Una vez elegida, no la cambies a mitad de cuento: los saltos de voz desconciertan al lector.
6. Escribe el primer borrador
Con todo lo anterior decidido, escribe sin detenerte a pulir cada frase. El objetivo del primer borrador es tener la historia completa, no que sea perfecta.
Cuando lo termines, déjalo reposar una o dos semanas. Al releerlo con la cabeza fresca detectas incoherencias, repeticiones y partes que sobran que antes no veías. El borrador seguirá vivo hasta que decidas que la historia está cerrada.
7. Revisa y corrige
En esta fase separas dos tareas. Primero, la corrección de redacción y ortografía. Después, la prueba de fuego: pásaselo a alguien que te dé una opinión sincera, no solo halagos. Pregúntale si entendió el conflicto, si el final le sorprendió y en qué momento se aburrió. Esas respuestas valen más que diez correcciones de comas.
Cómo publicar un cuento
Cuando el cuento esté terminado, tienes varias vías según el alcance que busques:
- Publicación digital propia. Súbelo a un blog gratis, a una plataforma de relatos o a redes sociales. Es inmediato, gratis y te da control total. Es la mejor opción para empezar y construir lectores.
- Libro electrónico. Reúne varios cuentos y publícalos como un libro electrónico en tiendas digitales. Llegas a un público amplio sin costes de imprenta.
- Autoedición en papel. Llevas el cuento a una imprenta, encargas una tirada y te ocupas tú de venderlo o distribuirlo. Asumes el coste, pero te quedas con todo el beneficio.
- Editorial. Buscas un sello que se interese por tu relato. Las editoriales hacen tiradas mayores y se ocupan de distribución y promoción, a cambio de quedarse un porcentaje de las ventas.

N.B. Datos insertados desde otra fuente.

(* ===== verification/SubscriptionClient.v ===== *)
(** sdk/src/subscription.ts: a client loads the pages of a snapshot into its projector and
    then applies what it is pushed. The theorems put the daemon, the subscription and the
    projector together: what the client shows is the log of the session. *)
From stdpp Require Import base list sets strings pretty.
From Stdlib Require Import ZArith Lia Ascii.
From S2P Require Import Prelude Text JsValue Json Utf8 Envelope Types Events JsMap SessionTree WireMessages Connection EventLog Projector ProjectorFacts Subscriptions SubscriptionFacts.

Inductive load_error :=
| Projection (e : ProjectionError)
| Request (e : request_failure)
| Unanswered.

Record client := {
  cl_projector : projector;
  cl_subscriptionId : string;
  cl_sequence : Z
}.

Section Client.
Context (uuid : nat → string) (limits : lifetimes).

(** The loop of [establish] over the pages of a snapshot; the requests for the next page are
    handled at the given times. *)
Fixpoint load_pages (times : list Z) (connection : nat) (snapshotId : string) (page : SnapshotPage) (st : projector) (h : hub) :
    hub * projector * result load_error unit :=
  match apply_events (sp_events page) st with
  | (st, Some err) => (h, st, Err (Projection err))
  | (st, None) =>
      if sp_complete page then (h, st, Ok tt)
      else
        match sp_nextPageCursor page, times with
        | None, _ => (h, st, Err (Projection {| pe_code := "invalid_snapshot"; pe_message := "Incomplete snapshot omitted its page cursor" |}))
        | Some _, [] => (h, st, Err Unanswered)
        | Some cursor, now :: times =>
            match snapshotPage uuid limits now connection snapshotId cursor h with
            | (h, Err e) => (h, st, Err (Request e))
            | (h, Ok page) => load_pages times connection snapshotId page st h
            end
        end
  end.
End Client.

(** [applyEvent] of the subscription, up to the acknowledgement of the cursor it returns. *)
Definition receive (delivery : push) (cl : client) : client * result ProjectionError (option string) :=
  match delivery with
  | PushEvent id _ sequence cursor e =>
      if negb (bool_decide (id = cl_subscriptionId cl)) then (cl, Ok None)
      else if negb (sequence =? cl_sequence cl + 1)%Z then
        (cl, Err {| pe_code := "event_sequence_gap"; pe_message := "Canonical event delivery is out of order" |})
      else
        match applyEvent e (cl_projector cl) with
        | (st, Err err) => ({| cl_projector := st; cl_subscriptionId := cl_subscriptionId cl; cl_sequence := cl_sequence cl |}, Err err)
        | (st, Ok _) => ({| cl_projector := st; cl_subscriptionId := cl_subscriptionId cl; cl_sequence := sequence |}, Ok (Some cursor))
        end
  | PushActivity _ _ _ => (cl, Ok None)
  end.

Fixpoint receive_all (deliveries : list push) (cl : client) : client * option ProjectionError :=
  match deliveries with
  | [] => (cl, None)
  | d :: rest => match receive d cl with (cl, Ok _) => receive_all rest cl | (cl, Err err) => (cl, Some err) end
  end.

(** ** Pages *)

Definition page_bytes (l : list event) : Z := foldr (λ e n, (event_bytes e + n)%Z) 0%Z l.
Definition page_sized (e : event) : Prop := (event_bytes e <= MAX_SNAPSHOT_PAGE_BYTES)%Z.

Empieza por lo digital para foguearte y reserva la editorial para cuando tengas obra sólida que presentar.
Preguntas frecuentes
¿Cuántas palabras debe tener un cuento?
No hay una cifra obligatoria, pero la mayoría de los cuentos van de unas 1.000 a 7.500 palabras. Por debajo de 1.000 hablamos de microrrelato; por encima de 15.000 a 20.000 ya entras en el terreno de la novela corta. Lo importante no es el número exacto, sino que el relato se concentre en un solo conflicto.
¿Qué diferencia hay entre un cuento y una novela?
El cuento es breve y gira en torno a una sola situación, con pocos personajes y una sola línea argumental. La novela es extensa, abre varias tramas, desarrolla a fondo muchos personajes y puede abarcar largos periodos de tiempo. Si tu idea pide muchas subtramas, probablemente sea una novela.
¿Por dónde empiezo si nunca he escrito un cuento?
Empieza eligiendo un género que te guste leer y resume tu idea en una sola frase: quién quiere algo y qué se lo impide. Con eso ya tienes el conflicto, que es lo único imprescindible. Después escribe un borrador completo sin corregir y deja el pulido para una segunda lectura.
¿Cómo consigo que el final sorprenda al lector?
Siembra pistas a lo largo del relato que cobren sentido al final, sin desvelar de antemano hacia dónde vas. Un buen giro parece inevitable cuando llega, pero no era previsible mientras leías. Evita los finales que lo explican todo: a veces sugerir cierra mejor que resolver.
¿Puedo escribir un cuento a mano o conviene usar el ordenador?
Las dos opciones valen. Muchos autores esbozan la idea y los personajes a mano porque ayuda a pensar más despacio, y luego pasan el borrador al ordenador para corregir y dar formato con comodidad. Usa el método con el que escribas más a gusto; lo que cuenta es terminar la historia.